El amor imposible duele tanto o más que el desamor. Y para ello léanse relatos como los de Manuel Payno, Ignacio Manuel Altamirano, Edmond Rostand o Edith Wharton, en los que se soporta con trabajo la pena de no tener al ser amado. O, bien, véase Casablanca (Michael Curtiz, 1942), donde el amor es tanto y es tan imposible y prohibido, que los mismos amantes se quejan de padecerlo; por eso Ilsa, la protagonista, dice: «Ojalá no te quisiera tanto», mientras que él se lamenta: «De todos los bares y antros, de todos los pueblos, de todo el mundo, ella tuvo que entrar en el mío». Y es que, como dice Marguerite Yourcenar, en la mayor parte de los casos, «el amor es un castigo. Somos castigados por no haber podido quedarnos solos». A lo que Borges agrega: «Felices los amados y los amantes y [sobre todo] los que pueden prescindir del amor».
Efectos secundarios
El mal de amores tiene efectos comprobados por la ciencia, como la depresión química: dejamos de producir endorfinas —ésas que se generan por emociones positivas, cuando hacemos ejercicio, cuando comemos chocolate o consumimos drogas— y, como resultado, nos sentimos muy mal. Cuando el amor falta, cuando no es correspondido, cuando es imposible, el dolor es real; duelen las articulaciones, las piernas se aflojan, se te quita el hambre, no puedes dormir: «Voy al futbol, no lo veo; abro un libro y no lo leo. Como poco, bebo mucho, no puedo dormir», diría Eros Ramazzotti; y Serrat: «Me vienen anchos los pantalones, hablo solo y sufro alucinaciones»; a lo que Sabina contesta: «Me dejó un neceser con agravios, la miel en los labios y escarcha en el pelo»; y también apuntan por ahí: «No como, no duermo, me quiero morir». Por otro lado, la falta del otro nos convierte en obsesivos compulsivos de esa persona, de esa falta; la vemos en sueños, en la memoria y en el olvido; como diría Alejandro Sanz: «No hago otra cosa que olvidarte».

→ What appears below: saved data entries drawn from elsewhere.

(* ===== verification/SchemaParts.v ===== *)
(** * Reading the parts of definitions

    What the registration of names and the loops over interfaces, union members,
    enum values and the fields of a schema definition leave of a rendering of them. *)
From S2P Require Import Prelude Monad Character Cstring Diagnostic StdMap Syntaxes.
From S2P Require Import TextWriter Scanner Parser Schema SchemaChecks LexerText SchemaText Reading SchemaTypes.
From S2P Require Import SchemaFields.

#[local] Arguments u : simpl never.

(** ** Names *)

Definition registered (n : ustring) (p : ptr) (kind_ : SymbolKind) (v : GraphQlSchema) :
    GraphQlSchema :=
  set_symbols (emplace n (mkSymbol n p kind_) (symbols v)) v.

Lemma at_lexemes_symbols w ls v s : at_lexemes w ls v s → symbols s = symbols v.
Proof. by intros [<- _ _]. Qed.

Section names.
Context {B : Type} (Q : B → GraphQlSchema → Prop).

Lemma add_symbol_step n p kind_ w ls v k s :
  at_lexemes w ls v s →
  (∀ s', at_lexemes w ls (registered n p kind_ v) s' → reads (k tt) Q s') →
  reads (add_symbol n p kind_ ≫= k) Q s.
Proof. intros Hat Hk. unfold add_symbol. eapply modify_step; [exact Hat|done..]. Qed.

Lemma register_step name p kind_ w ls v k s :
  at_lexemes w ls v s → find (identifier name) (symbols v) = None →
  (∀ s', at_lexemes w ls (registered (identifier name) p kind_ v) s' → reads (k tt) Q s') →
  reads (register_symbol name p kind_ ≫= k) Q s.
Proof.
  intros Hat Hfind Hk. wp_step. unfold register_symbol. do 2 wp_step.
  rewrite (at_lexemes_symbols _ _ _ _ Hat), Hfind. apply wp_unbind. by eapply add_symbol_step.
Qed.

Lemma no_description_step p w ls v k s :
  at_lexemes w ls v s → has_description (parser v) = false → reads (k tt) Q s →
  reads (assign_description p ≫= k) Q s.
Proof.
  intros Hat Hdesc Hk. wp_step. unfold assign_description. do 2 wp_step.
  rewrite (at_lexemes_description _ _ _ _ Hat), Hdesc. by wp_step.
Qed.
End names.

Section declared.
Context {B : Type} (Q : B → GraphQlSchema → Prop).
Context (h : list Node) (d : Declaration) (ts : list Type_) (fr : list ptr) (v : GraphQlSchema).
Context (no_description : has_description (parser v) = false).

Lemma assign_name_step name w ls k s :
  at_lexemes w ls (with_decl h d ts fr v) s →
  (∀ s', at_lexemes w ls (with_decl h (set_decl_name (Some name) d) ts fr v) s' →
    reads (k tt) Q s') →
  reads (assign_name (length h) name ≫= k) Q s.
Proof. intros Hat Hk. unfold assign_name. by eapply decl_step. Qed.

(** [parse_object_name] and [parse_input_object_name] differ in what they scan. *)
Lemma declaration_name_step kw kind_ n w ls k s :
  at_lexemes w (Word n :: ls) (with_decl h d ts fr v) s →
  lexeme_token kw (Word n) = GraphQlToken.G_Name → find n (symbols v) = None →
  (∀ name w' s', identifier name = n →
    at_lexemes w' ls (with_decl h (set_decl_name (Some name) d) ts fr
      (registered n (length h) kind_ v)) s' → reads (k true) Q s') →
  reads (name_declaration (length h) (
    ok ← ⟨scan_expected_template GraphQlToken.G_Name Expected_type_name_instead_got_0 kw⟩;
    if negb ok then mret None else
    value ← ⟨get_token_value⟩;
    name ← ⟨create_name value⟩;
    register_symbol name (length h) kind_;;
    mret (Some name)) ≫= k) Q s.
Proof.
  intros Hat Hn Hfind Hk. apply wp_bind. unfold name_declaration. apply wp_bind.
  eapply expect_template_step; [exact Hat|exact Hn|]. intros s1 Hs1. cbn [negb].
  eapply value_step; [exact Hs1|]. apply name_step. intros name Hname.
  eapply register_step; [exact Hs1|by rewrite Hname|]. intros s2 Hs2. wp_step.
  cbn [lexeme_text] in Hname. rewrite Hname in Hs2.
  eapply (decl_step _ _ h d ts fr _ _ (registered n (length h) kind_ v)); [exact Hs2|].
  intros s3 Hs3. eapply no_description_step; [exact Hs3|done|]. wp_step.
  by eapply Hk.
Qed.
End declared.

«No hay nada que temer. He tocado fondo. No puedo caer más bajo que tu corazón.»
Los pensamientos de ese objeto perdido —unicornio azul o como quiera llamársele— se idealizan, por un lado, pero, por otro, empiezan a ser pensamientos celosos, obsesivos, recurrentes, tenebrosos y autoflagelantes. Como dice el tango de Gardel: «Nostalgia de escuchar su risa loca y sentir junto a mi boca, como un fuego, su respiración. / Angustia de sentirme abandonado y pensar que otro a su lado pronto, pronto, le hablará de amor». Y otra lírica popular: «Me da miedo pensar que alguien más te besará. Ya no quiero pensar que sólo quede tu amistad».
Pablo Neruda, en su Poema número 20, lo describe perfectamente: «Pensar que no la tengo, sentir que la he perdido […] De otro. Será de otro. Como antes de mis besos. Su voz, su cuerpo claro. Sus ojos infinitos». En fin, que no hay sol que te caliente; que te duermes y él es el último pensamiento y lo primero que te viene a la mente al despertar.